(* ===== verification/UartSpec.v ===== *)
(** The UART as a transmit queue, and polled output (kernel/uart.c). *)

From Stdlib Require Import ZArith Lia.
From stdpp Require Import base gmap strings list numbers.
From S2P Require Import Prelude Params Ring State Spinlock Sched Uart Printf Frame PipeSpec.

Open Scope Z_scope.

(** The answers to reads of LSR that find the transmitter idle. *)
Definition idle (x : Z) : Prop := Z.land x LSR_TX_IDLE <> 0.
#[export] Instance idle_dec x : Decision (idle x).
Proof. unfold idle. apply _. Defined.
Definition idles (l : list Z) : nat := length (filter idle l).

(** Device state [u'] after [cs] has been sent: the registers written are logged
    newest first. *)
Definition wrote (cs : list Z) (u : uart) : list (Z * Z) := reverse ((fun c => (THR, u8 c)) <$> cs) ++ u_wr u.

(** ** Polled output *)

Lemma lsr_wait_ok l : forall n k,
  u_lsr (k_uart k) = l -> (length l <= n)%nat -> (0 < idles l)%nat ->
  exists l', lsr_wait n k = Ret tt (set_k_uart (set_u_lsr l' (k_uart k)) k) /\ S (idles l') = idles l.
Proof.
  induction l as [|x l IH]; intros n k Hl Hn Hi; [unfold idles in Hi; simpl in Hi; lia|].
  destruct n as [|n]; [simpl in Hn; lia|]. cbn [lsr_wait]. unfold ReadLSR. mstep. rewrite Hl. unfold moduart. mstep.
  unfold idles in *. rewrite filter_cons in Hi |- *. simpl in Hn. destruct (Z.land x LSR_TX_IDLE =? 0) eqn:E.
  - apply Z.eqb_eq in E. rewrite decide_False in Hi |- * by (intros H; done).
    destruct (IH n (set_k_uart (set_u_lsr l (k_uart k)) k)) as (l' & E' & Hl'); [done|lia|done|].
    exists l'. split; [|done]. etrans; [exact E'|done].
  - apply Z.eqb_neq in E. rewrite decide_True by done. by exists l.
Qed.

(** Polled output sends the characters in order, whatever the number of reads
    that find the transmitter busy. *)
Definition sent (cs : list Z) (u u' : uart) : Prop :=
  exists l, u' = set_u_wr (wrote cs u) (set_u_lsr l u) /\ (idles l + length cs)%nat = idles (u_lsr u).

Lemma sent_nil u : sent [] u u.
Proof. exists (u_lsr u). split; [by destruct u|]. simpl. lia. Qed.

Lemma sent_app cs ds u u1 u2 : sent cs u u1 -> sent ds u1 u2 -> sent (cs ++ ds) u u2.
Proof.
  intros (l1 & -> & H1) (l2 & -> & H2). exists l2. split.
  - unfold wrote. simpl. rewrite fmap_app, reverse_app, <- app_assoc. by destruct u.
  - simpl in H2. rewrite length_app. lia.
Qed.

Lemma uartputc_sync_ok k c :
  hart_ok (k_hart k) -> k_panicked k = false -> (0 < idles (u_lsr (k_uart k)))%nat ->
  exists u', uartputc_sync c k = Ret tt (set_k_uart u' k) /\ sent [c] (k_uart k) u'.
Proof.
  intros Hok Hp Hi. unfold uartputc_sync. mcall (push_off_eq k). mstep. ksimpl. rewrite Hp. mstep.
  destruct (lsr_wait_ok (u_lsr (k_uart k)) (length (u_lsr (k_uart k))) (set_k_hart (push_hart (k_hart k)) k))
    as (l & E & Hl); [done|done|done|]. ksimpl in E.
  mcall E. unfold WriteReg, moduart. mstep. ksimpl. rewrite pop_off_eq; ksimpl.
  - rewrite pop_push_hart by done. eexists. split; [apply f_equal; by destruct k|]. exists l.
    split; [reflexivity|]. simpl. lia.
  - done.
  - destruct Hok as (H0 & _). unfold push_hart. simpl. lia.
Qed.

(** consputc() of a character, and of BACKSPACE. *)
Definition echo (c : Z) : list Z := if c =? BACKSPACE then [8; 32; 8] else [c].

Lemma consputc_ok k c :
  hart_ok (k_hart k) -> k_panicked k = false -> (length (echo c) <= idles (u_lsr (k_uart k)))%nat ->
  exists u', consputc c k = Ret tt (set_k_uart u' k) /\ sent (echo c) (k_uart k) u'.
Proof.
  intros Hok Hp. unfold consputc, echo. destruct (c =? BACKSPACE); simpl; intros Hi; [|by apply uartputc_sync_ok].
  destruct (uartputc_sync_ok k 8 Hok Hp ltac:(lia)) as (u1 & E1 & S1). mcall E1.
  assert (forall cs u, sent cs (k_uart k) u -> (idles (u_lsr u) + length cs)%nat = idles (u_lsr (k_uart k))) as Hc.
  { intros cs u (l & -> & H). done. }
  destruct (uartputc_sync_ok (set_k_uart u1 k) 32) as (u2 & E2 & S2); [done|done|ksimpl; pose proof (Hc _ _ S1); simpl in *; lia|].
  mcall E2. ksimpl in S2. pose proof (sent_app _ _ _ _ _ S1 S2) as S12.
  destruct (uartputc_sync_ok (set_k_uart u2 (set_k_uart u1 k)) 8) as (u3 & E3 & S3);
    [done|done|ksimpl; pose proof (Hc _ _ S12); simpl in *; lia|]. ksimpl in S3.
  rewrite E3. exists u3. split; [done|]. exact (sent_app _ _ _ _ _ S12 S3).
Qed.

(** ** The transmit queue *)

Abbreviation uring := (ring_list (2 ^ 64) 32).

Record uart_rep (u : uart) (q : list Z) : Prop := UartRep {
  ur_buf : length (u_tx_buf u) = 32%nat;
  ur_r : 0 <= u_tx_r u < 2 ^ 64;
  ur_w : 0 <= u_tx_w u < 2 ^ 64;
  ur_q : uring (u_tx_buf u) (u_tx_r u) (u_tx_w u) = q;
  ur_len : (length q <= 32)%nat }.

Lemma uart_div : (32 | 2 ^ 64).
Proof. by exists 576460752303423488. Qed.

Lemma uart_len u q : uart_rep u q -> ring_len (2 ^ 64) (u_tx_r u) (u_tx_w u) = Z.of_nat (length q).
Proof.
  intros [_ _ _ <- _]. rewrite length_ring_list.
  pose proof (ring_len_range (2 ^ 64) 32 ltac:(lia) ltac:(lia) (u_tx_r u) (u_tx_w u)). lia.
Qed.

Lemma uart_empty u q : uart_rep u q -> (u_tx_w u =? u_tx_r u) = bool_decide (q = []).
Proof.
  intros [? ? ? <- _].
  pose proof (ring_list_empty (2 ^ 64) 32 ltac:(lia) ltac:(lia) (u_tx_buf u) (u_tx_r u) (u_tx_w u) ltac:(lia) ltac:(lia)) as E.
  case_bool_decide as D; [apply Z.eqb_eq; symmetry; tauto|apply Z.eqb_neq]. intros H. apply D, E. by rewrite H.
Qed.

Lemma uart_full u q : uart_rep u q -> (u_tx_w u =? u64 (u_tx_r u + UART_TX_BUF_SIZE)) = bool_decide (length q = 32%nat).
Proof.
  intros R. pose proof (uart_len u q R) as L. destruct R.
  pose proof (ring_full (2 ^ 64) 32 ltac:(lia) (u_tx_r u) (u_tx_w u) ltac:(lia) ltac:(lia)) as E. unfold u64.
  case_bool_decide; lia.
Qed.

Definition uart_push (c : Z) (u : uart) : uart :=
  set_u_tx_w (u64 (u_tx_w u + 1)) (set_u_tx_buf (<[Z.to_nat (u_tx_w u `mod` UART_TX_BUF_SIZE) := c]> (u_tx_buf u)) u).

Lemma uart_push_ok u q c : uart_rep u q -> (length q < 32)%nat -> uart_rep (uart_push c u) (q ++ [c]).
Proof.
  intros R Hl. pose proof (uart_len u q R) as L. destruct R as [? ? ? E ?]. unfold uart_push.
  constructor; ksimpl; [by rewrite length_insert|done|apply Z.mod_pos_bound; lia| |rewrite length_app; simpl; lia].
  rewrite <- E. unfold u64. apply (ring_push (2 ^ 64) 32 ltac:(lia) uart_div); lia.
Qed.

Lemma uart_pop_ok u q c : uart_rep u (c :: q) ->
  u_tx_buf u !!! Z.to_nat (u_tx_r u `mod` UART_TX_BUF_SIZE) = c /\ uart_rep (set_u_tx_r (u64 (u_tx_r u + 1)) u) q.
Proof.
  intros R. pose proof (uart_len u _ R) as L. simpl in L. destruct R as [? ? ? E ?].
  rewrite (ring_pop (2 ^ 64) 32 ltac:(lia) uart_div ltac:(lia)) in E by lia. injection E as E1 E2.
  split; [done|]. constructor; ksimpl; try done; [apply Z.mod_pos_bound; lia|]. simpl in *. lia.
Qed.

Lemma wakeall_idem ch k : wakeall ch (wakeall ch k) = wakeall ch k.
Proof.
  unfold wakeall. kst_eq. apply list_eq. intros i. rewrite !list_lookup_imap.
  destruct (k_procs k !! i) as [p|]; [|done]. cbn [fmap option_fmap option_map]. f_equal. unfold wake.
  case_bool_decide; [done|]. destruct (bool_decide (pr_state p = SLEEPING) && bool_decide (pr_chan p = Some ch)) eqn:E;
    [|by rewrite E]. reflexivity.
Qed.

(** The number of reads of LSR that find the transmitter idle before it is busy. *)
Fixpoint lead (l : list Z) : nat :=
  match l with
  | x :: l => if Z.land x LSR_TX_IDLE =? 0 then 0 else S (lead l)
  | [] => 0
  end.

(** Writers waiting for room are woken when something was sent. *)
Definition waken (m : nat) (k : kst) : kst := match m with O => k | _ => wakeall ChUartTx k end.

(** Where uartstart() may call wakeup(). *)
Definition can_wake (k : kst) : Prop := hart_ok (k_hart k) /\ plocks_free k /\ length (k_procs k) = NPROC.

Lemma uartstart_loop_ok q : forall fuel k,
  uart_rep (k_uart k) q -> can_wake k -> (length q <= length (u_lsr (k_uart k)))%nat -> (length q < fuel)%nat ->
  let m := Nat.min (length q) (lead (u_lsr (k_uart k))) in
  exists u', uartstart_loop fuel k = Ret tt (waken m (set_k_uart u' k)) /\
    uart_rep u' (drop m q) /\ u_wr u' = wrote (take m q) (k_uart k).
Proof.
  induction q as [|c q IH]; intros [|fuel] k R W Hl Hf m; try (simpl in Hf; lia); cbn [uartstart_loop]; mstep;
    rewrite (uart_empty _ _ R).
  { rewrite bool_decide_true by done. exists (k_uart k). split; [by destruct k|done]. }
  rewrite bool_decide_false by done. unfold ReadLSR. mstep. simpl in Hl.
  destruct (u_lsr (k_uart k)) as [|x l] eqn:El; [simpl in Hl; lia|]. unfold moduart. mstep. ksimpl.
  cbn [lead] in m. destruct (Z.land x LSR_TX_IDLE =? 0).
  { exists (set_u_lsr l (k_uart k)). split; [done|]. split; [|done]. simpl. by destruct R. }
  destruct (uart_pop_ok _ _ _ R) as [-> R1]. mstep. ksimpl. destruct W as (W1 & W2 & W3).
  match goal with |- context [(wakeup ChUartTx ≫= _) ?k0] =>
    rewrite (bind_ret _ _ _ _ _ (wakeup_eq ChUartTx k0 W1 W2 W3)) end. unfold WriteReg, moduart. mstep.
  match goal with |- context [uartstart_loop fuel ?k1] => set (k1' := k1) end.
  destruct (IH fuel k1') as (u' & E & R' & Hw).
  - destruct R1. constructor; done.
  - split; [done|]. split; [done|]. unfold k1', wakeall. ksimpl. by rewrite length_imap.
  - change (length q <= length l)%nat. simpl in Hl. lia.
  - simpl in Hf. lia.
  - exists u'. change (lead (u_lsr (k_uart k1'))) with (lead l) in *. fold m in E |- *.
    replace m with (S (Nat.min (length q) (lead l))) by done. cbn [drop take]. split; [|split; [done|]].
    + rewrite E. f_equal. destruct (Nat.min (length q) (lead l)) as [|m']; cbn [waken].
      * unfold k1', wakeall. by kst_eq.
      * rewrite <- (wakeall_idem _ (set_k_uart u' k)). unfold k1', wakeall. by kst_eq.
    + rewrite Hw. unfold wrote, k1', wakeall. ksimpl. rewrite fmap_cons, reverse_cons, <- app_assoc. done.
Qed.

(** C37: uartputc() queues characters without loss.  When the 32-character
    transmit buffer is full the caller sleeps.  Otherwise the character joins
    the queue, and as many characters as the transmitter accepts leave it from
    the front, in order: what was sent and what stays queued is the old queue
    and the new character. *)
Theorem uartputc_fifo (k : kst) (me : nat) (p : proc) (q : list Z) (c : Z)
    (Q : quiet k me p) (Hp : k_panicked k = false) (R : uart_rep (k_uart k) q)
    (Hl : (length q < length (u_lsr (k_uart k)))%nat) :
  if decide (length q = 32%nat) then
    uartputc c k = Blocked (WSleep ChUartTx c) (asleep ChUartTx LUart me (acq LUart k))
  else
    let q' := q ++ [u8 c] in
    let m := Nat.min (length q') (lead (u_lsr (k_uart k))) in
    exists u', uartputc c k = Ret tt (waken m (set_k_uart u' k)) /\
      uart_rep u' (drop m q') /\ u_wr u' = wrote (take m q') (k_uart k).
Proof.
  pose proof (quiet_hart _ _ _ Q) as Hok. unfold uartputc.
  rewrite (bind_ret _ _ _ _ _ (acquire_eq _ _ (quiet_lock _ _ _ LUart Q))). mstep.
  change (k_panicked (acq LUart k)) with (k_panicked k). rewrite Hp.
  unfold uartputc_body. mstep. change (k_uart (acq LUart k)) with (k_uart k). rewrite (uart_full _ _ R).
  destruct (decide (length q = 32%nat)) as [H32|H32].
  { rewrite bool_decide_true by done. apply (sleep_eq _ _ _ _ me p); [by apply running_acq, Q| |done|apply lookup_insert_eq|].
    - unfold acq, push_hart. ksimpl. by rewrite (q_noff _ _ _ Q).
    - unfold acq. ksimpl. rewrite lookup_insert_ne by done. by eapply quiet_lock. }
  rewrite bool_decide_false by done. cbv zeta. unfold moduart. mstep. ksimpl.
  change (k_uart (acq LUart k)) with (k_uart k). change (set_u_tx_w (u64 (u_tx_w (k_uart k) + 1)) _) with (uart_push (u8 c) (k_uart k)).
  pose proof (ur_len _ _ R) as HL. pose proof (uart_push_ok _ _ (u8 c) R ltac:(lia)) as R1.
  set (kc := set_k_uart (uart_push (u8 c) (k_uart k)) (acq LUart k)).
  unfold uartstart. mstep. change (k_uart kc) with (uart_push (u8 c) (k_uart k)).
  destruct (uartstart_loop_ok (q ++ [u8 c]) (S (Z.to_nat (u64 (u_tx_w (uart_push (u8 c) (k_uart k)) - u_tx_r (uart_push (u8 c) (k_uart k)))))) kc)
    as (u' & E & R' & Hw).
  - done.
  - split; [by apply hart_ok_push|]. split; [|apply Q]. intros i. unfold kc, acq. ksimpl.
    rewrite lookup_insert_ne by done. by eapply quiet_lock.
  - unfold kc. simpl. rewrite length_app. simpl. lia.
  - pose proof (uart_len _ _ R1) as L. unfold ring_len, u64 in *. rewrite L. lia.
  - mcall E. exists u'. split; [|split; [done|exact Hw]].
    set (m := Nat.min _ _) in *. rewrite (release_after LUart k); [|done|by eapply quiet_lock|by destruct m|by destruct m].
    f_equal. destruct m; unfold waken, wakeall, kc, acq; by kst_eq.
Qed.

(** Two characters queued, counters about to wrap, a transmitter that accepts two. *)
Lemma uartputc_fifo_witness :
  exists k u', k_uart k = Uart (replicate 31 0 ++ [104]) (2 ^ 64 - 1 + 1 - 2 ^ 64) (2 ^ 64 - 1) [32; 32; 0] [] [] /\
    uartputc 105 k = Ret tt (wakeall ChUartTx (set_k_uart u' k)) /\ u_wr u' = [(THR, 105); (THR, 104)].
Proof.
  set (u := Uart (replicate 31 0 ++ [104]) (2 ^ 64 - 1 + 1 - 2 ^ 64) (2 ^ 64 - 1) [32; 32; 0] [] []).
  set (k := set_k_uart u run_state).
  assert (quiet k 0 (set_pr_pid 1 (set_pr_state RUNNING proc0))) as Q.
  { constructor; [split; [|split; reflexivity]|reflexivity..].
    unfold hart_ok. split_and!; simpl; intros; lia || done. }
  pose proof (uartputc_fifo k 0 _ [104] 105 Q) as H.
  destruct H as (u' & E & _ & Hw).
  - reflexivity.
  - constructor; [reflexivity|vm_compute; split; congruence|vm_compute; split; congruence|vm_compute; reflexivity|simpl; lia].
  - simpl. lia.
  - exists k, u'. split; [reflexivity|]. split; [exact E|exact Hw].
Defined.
_ _ _
Task requirements
The first line of the entries, the line with "u_lsr (k_uart k) = l", and every line between them should be retyped exactly, and nothing else.

Exercise result
(* ===== verification/UartSpec.v ===== *)
(** The UART as a transmit queue, and polled output (kernel/uart.c). *)

From Stdlib Require Import ZArith Lia.
From stdpp Require Import base gmap strings list numbers.
From S2P Require Import Prelude Params Ring State Spinlock Sched Uart Printf Frame PipeSpec.

Open Scope Z_scope.

(** The answers to reads of LSR that find the transmitter idle. *)
Definition idle (x : Z) : Prop := Z.land x LSR_TX_IDLE <> 0.
#[export] Instance idle_dec x : Decision (idle x).
Proof. unfold idle. apply _. Defined.
Definition idles (l : list Z) : nat := length (filter idle l).

(** Device state [u'] after [cs] has been sent: the registers written are logged
    newest first. *)
Definition wrote (cs : list Z) (u : uart) : list (Z * Z) := reverse ((fun c => (THR, u8 c)) <$> cs) ++ u_wr u.

(** ** Polled output *)

Lemma lsr_wait_ok l : forall n k,
  u_lsr (k_uart k) = l -> (length l <= n)%nat -> (0 < idles l)%nat ->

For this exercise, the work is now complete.